(** The sample interrupt: with a window set by SetOvercurrentWindow(), the
    interrupt that reads a phase conversion below the low or above the high limit
    leaves the outputs off and the fault latched when it returns, even when it
    runs the control cycle; the interrupt of a sample inside the window touches
    the power stage only if the control cycle trips.  Of four interrupts from the
    start of a cycle the fourth and no other calls the control cycle, with the
    four samples in order, the DC-link conversion and the time of the last, and
    the overcurrent flag exactly when one of them was outside; the flag does not
    survive into the next cycle. *)
Theorem sample_interrupt `{!BreakUnitLaws H} (c : C) s (low high : Z) (x0 x1 x2 x3 : Conversion) :
  in_u 16 low -> in_u 16 high -> length (currents (g_cycle s)) = 4%nat ->
  g_sample_index s = 0 -> overcurrent (g_cycle s) = false ->
  let beyond x := existsb (fun raw => (raw <? low) || (high <? raw)) [jdr_a x; jdr_b x; jdr_c x] in
  let isr x cs := SampleIsr control x cs in
  let armed := SetOvercurrentWindow low high s in
  let s3 := TakeSample x2 (TakeSample x1 (TakeSample x0 armed)) in
  let s_call := TakeSample x3 s3 in
  let '(c', t) := isr x3 (isr x2 (isr x1 (isr x0 (c, armed)))) in
  isr x2 (isr x1 (isr x0 (c, armed))) = (c, s3) /\
  c' = (control c s_call).1.1 /\ currents (g_cycle s_call) = map raw_of [x0; x1; x2; x3] /\
  vdc (g_cycle s_call) = jdr_vdc x3 /\ timestamp (g_cycle s_call) = cyccnt x3 /\
  overcurrent (g_cycle s_call) = existsb beyond [x0; x1; x2; x3] /\
  g_sample_index t = 0 /\ overcurrent (g_cycle t) = false /\
  (forall x u, beyond x = true -> g_overcurrent_window u = PackWindow low high -> 0 <= g_sample_index u <= 3 ->
     MOE (stage (isr x (c, u)).2) = false /\ BIF (stage (isr x (c, u)).2) = true) /\
  (existsb beyond [x0; x1; x2; x3] = false -> (control c s_call).1.2 = false -> stage t = stage s).
Proof.
  intros Hl Hh L I O beyond isr armed s3 s_call.
  assert (forall x, outside (PackWindow low high) x = beyond x) as Out by (intros x; by apply outside_window).
  destruct (currents (g_cycle s)) as [|r0 [|r1 [|r2 [|r3 [|? ?]]]]] eqn:Cu; try done.
  pose proof (TakeSample_spec x0 armed) as (_ & A2 & A3 & A4 & A5 & A6 & _).
  change (g_sample_index armed) with (g_sample_index s) in *. change (g_cycle armed) with (g_cycle s) in *.
  change (g_overcurrent_window armed) with (PackWindow low high) in *. change (stage armed) with (stage s) in *.
  rewrite I in A2, A3. rewrite Cu in A2. rewrite O in A4. rewrite Out in A4, A5.
  pose proof (TakeSample_spec x1 (TakeSample x0 armed)) as (_ & B2 & B3 & B4 & B5 & B6 & _).
  rewrite A3 in B2, B3. rewrite A2 in B2. rewrite A6, Out in B4, B5. rewrite A4 in B4. rewrite A5 in B5. rewrite A6 in B6.
  pose proof (TakeSample_spec x2 (TakeSample x1 (TakeSample x0 armed))) as (_ & D2 & D3 & D4 & D5 & D6 & _).
  rewrite B3 in D2, D3. rewrite B2 in D2. rewrite B6, Out in D4, D5. rewrite B4 in D4. rewrite B5 in D5. rewrite B6 in D6.
  fold s3 in D2, D3, D4, D5, D6.
  pose proof (TakeSample_spec x3 s3) as (_ & E2 & _ & E4 & E5 & _).
  rewrite D3 in E2. rewrite D2 in E2. rewrite D6, Out in E4, E5. rewrite D4 in E4. rewrite D5 in E5. fold s_call in E2, E4, E5.
  assert (isr x2 (isr x1 (isr x0 (c, armed))) = (c, s3)) as Steps.
  { unfold isr. rewrite SampleIsr_within by (change (g_sample_index armed) with (g_sample_index s); lia).
    rewrite SampleIsr_within by (rewrite A3; reflexivity). by rewrite SampleIsr_within by (rewrite B3; reflexivity). }
  pose proof (SampleIsr_last x3 c s3 D3) as (F1 & F2 & _ & F4 & F5 & _). fold s_call in F1, F5.
  rewrite Steps. change (isr x3 (c, s3)) with (SampleIsr control x3 (c, s3)).
  destruct (SampleIsr control x3 (c, s3)) as [c' t]. cbn [fst snd] in *.
  assert (vdc (g_cycle s_call) = jdr_vdc x3 /\ timestamp (g_cycle s_call) = cyccnt x3) as [V T] by (by apply TakeSample_last).
  split_and!; try done.
  - rewrite E4. cbn. by rewrite !orb_false_r, !orb_assoc.
  - intros x u Hx Hw Hu. apply SampleIsr_outside; [by rewrite Hw, Out|done].
  - intros Hb Hc. rewrite Hc in F5. clearbody beyond. cbn in Hb. rewrite !orb_false_iff in Hb. destruct Hb as (X0 & X1 & X2 & X3 & _).
    rewrite F5, E5, X0, X1, X2, X3. done.
Qed.
End Client.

__How to complete this task__:
Set down the lines of the listing word for word, from its first line through the line containing "cyccnt x3 /\". Both of those lines belong in the answer, and no others do.

__Output for this task__:
(** The sample interrupt: with a window set by SetOvercurrentWindow(), the
    interrupt that reads a phase conversion below the low or above the high limit
    leaves the outputs off and the fault latched when it returns, even when it
    runs the control cycle; the interrupt of a sample inside the window touches
    the power stage only if the control cycle trips.  Of four interrupts from the
    start of a cycle the fourth and no other calls the control cycle, with the
    four samples in order, the DC-link conversion and the time of the last, and
    the overcurrent flag exactly when one of them was outside; the flag does not
    survive into the next cycle. *)
Theorem sample_interrupt `{!BreakUnitLaws H} (c : C) s (low high : Z) (x0 x1 x2 x3 : Conversion) :
  in_u 16 low -> in_u 16 high -> length (currents (g_cycle s)) = 4%nat ->
  g_sample_index s = 0 -> overcurrent (g_cycle s) = false ->
  let beyond x := existsb (fun raw => (raw <? low) || (high <? raw)) [jdr_a x; jdr_b x; jdr_c x] in
  let isr x cs := SampleIsr control x cs in
  let armed := SetOvercurrentWindow low high s in
  let s3 := TakeSample x2 (TakeSample x1 (TakeSample x0 armed)) in
  let s_call := TakeSample x3 s3 in
  let '(c', t) := isr x3 (isr x2 (isr x1 (isr x0 (c, armed)))) in
  isr x2 (isr x1 (isr x0 (c, armed))) = (c, s3) /\
  c' = (control c s_call).1.1 /\ currents (g_cycle s_call) = map raw_of [x0; x1; x2; x3] /\
  vdc (g_cycle s_call) = jdr_vdc x3 /\ timestamp (g_cycle s_call) = cyccnt x3 /\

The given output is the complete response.